— Aim of the task —
Your answer is the lines below, exactly, from the one that contains "Proof. unfold fee_key_le. apply _. Defined." through the one that contains "Section Store.", both included.

— Material for this task —

________________________________________

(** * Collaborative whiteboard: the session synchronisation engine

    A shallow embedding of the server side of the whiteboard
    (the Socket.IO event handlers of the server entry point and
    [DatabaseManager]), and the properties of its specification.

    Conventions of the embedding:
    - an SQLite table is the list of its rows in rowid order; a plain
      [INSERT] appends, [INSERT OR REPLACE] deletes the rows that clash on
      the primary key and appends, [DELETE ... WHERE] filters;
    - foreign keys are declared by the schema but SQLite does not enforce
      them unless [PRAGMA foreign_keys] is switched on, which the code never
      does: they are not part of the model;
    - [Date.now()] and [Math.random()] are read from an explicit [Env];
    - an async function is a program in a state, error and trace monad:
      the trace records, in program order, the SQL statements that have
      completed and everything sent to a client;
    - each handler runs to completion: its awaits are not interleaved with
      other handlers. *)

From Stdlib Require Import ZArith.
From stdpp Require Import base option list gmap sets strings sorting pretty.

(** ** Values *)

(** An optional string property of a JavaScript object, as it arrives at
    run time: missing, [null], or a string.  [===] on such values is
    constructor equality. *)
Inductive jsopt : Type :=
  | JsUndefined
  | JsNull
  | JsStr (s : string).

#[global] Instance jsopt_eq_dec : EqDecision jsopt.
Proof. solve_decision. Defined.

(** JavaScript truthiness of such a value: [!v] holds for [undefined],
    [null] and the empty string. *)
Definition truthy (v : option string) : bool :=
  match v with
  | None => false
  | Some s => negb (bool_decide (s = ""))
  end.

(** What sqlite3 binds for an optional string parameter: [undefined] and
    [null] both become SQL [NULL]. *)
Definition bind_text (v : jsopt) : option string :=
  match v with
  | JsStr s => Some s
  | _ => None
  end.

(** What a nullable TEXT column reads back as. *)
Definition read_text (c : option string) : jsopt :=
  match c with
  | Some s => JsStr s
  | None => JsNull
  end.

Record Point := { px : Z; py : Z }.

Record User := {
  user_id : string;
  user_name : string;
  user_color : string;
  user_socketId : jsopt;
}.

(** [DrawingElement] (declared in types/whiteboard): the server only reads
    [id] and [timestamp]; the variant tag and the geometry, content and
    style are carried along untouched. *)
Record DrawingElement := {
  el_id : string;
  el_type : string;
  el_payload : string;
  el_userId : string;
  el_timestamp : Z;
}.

________________________________________

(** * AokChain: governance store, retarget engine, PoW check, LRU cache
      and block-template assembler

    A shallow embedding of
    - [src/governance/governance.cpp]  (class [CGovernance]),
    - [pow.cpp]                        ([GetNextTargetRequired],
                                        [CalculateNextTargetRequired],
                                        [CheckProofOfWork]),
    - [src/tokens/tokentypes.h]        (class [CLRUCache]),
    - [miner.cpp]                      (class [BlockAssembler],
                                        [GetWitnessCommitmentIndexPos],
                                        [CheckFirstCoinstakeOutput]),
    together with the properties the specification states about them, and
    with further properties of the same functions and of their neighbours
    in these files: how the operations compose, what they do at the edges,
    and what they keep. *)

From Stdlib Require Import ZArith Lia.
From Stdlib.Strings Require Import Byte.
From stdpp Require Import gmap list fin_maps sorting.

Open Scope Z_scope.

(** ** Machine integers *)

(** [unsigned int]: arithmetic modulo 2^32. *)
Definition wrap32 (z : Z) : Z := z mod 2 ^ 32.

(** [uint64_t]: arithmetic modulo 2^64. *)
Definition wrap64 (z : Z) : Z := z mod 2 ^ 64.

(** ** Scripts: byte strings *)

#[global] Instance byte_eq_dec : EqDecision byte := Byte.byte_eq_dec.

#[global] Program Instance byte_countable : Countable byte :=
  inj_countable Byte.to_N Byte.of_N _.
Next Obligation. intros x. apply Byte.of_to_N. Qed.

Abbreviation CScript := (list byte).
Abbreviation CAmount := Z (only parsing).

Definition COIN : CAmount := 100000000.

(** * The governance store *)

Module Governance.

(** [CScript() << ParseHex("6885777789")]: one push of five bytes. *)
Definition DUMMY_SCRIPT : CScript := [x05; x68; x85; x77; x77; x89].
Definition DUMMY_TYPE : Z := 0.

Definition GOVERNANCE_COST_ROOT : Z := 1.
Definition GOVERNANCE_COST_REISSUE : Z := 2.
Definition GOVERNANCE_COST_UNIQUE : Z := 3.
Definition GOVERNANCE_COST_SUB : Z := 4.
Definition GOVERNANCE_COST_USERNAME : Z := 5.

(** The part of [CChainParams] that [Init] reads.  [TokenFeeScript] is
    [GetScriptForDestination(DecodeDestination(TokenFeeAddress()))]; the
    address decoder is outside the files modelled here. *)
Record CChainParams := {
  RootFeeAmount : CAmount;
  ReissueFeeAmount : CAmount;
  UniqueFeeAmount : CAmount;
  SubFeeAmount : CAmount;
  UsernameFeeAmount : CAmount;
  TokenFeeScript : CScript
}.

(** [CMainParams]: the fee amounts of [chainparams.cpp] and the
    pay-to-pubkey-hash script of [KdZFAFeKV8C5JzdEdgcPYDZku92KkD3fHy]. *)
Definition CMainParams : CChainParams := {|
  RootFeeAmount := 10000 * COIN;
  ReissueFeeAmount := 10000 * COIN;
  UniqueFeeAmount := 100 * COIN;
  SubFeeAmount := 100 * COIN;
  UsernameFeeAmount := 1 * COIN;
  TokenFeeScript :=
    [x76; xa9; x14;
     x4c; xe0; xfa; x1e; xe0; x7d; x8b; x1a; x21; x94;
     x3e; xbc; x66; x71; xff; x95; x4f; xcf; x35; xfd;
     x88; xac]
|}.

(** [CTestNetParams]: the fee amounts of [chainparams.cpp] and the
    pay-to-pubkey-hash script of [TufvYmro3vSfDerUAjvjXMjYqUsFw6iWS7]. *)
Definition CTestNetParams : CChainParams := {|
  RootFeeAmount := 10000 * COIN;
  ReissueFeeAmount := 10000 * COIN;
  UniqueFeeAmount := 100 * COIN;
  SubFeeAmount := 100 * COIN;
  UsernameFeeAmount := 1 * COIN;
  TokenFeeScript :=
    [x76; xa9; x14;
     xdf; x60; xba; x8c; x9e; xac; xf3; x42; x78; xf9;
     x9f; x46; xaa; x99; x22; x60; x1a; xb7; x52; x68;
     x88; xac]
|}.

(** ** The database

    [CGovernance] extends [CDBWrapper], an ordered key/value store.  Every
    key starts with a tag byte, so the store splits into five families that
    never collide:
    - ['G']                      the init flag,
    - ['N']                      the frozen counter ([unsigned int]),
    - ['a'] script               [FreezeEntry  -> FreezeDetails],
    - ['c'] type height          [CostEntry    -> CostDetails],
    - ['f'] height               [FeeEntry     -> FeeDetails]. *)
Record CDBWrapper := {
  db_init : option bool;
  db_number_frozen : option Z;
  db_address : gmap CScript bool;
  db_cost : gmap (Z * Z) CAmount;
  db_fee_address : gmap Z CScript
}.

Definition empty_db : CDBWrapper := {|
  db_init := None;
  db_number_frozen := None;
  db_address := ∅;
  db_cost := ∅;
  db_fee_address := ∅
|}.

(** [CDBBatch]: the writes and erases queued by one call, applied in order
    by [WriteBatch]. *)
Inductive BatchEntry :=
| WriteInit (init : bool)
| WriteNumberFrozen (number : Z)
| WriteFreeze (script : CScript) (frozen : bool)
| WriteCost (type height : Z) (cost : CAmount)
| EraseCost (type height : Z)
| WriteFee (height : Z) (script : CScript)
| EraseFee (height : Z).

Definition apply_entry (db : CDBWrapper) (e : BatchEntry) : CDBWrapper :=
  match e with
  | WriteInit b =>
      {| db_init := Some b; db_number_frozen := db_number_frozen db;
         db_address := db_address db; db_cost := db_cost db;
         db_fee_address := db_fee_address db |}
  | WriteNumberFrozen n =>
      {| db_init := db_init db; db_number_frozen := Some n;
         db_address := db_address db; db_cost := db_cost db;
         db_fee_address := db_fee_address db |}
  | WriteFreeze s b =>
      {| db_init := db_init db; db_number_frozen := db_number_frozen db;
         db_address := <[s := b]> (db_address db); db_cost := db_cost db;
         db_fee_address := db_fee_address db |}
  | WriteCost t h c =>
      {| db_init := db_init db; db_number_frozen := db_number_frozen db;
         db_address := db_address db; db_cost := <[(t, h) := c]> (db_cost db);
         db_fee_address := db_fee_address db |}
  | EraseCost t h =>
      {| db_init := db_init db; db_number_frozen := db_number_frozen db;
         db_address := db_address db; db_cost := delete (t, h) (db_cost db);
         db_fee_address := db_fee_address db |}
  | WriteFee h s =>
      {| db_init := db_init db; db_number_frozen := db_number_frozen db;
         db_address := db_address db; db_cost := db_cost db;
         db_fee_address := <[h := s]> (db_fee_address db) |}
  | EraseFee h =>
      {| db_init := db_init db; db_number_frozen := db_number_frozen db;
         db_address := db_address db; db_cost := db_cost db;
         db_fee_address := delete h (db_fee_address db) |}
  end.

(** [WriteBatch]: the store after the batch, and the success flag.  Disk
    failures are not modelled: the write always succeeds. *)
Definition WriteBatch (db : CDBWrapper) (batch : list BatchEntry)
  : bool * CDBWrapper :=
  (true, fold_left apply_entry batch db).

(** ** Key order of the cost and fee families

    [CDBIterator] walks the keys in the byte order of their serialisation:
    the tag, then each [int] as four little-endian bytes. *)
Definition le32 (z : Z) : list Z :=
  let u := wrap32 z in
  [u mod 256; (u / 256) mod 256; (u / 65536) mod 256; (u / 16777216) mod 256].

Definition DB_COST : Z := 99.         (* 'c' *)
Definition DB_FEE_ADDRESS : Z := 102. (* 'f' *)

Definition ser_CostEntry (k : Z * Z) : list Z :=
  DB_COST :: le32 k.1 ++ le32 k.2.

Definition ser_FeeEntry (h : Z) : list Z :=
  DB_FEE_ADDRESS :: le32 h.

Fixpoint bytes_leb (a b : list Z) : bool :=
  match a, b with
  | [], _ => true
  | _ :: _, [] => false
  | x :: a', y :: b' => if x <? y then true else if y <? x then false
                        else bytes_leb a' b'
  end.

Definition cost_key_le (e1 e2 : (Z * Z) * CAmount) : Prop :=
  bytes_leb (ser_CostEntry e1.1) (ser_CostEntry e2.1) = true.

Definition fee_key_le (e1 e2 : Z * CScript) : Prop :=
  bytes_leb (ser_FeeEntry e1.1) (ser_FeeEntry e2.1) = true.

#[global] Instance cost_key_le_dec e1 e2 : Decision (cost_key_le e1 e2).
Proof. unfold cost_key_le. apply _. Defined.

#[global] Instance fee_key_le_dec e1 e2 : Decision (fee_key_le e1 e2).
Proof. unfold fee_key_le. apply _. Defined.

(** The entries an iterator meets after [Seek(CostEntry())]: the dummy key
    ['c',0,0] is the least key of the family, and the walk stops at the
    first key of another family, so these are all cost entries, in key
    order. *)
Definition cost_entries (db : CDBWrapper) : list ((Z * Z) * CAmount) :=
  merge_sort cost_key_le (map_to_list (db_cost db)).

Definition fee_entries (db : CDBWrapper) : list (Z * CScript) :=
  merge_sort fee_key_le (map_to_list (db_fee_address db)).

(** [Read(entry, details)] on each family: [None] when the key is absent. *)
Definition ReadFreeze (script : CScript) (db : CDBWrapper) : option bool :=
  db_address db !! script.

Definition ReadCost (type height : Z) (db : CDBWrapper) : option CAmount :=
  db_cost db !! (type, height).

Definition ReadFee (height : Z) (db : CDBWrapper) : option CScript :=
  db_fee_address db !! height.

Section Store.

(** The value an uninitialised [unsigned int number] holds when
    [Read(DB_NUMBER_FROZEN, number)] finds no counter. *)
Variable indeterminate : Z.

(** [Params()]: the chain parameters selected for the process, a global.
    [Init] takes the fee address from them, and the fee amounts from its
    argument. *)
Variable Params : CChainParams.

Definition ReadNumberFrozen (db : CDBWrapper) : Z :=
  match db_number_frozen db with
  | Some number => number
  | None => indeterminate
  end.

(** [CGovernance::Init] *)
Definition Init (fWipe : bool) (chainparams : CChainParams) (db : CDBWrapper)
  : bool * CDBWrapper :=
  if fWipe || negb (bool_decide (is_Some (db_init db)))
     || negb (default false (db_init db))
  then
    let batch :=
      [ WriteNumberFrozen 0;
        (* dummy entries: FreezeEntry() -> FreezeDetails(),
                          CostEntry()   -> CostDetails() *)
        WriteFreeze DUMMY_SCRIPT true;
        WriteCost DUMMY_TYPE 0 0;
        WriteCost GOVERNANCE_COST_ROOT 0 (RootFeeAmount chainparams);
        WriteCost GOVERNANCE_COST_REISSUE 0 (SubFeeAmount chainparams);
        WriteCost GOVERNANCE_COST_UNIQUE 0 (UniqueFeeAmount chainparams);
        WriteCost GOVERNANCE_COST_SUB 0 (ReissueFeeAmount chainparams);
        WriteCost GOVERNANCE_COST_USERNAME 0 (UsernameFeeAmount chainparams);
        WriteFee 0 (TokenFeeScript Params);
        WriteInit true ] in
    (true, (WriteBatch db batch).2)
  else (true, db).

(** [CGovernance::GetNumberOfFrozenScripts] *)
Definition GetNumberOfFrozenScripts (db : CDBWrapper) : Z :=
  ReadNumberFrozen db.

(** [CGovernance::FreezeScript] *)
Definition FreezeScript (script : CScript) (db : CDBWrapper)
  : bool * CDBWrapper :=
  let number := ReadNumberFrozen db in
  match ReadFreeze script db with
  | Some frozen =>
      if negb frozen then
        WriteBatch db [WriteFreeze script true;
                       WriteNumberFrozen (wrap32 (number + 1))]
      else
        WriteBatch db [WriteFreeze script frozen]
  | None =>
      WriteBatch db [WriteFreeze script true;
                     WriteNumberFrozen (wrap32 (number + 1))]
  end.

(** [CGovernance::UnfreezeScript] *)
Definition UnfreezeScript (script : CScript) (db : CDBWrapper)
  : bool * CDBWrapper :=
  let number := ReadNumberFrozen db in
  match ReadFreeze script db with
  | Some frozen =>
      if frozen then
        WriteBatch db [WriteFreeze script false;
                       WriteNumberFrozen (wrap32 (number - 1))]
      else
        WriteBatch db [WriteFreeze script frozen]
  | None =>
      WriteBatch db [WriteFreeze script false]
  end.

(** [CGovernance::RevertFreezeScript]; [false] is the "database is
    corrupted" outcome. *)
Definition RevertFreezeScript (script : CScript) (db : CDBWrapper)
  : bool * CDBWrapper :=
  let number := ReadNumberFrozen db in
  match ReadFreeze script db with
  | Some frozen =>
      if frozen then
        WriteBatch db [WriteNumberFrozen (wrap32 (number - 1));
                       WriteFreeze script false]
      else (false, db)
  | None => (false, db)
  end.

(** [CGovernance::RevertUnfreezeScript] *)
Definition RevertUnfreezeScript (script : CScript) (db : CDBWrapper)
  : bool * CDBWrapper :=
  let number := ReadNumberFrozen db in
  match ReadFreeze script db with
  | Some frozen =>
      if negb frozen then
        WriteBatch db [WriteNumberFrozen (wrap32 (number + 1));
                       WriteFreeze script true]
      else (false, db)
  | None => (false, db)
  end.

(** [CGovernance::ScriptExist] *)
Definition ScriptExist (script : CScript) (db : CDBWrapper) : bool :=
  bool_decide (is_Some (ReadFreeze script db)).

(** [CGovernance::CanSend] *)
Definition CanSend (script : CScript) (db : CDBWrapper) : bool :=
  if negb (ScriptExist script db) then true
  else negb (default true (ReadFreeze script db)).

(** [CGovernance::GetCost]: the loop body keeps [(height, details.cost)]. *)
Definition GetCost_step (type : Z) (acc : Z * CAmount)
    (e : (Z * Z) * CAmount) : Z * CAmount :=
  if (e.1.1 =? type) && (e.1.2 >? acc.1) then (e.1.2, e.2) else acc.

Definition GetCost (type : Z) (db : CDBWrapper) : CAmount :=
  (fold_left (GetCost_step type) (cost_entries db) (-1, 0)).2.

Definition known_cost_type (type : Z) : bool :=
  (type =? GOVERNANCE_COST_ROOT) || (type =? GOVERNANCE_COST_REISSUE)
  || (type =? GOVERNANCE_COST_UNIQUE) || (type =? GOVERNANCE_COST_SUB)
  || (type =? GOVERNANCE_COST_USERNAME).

________________________________________

— Reply —
Proof. unfold fee_key_le. apply _. Defined.

(** The entries an iterator meets after [Seek(CostEntry())]: the dummy key
    ['c',0,0] is the least key of the family, and the walk stops at the
    first key of another family, so these are all cost entries, in key
    order. *)
Definition cost_entries (db : CDBWrapper) : list ((Z * Z) * CAmount) :=
  merge_sort cost_key_le (map_to_list (db_cost db)).

Definition fee_entries (db : CDBWrapper) : list (Z * CScript) :=
  merge_sort fee_key_le (map_to_list (db_fee_address db)).

(** [Read(entry, details)] on each family: [None] when the key is absent. *)
Definition ReadFreeze (script : CScript) (db : CDBWrapper) : option bool :=
  db_address db !! script.

Definition ReadCost (type height : Z) (db : CDBWrapper) : option CAmount :=
  db_cost db !! (type, height).

Definition ReadFee (height : Z) (db : CDBWrapper) : option CScript :=
  db_fee_address db !! height.

Section Store.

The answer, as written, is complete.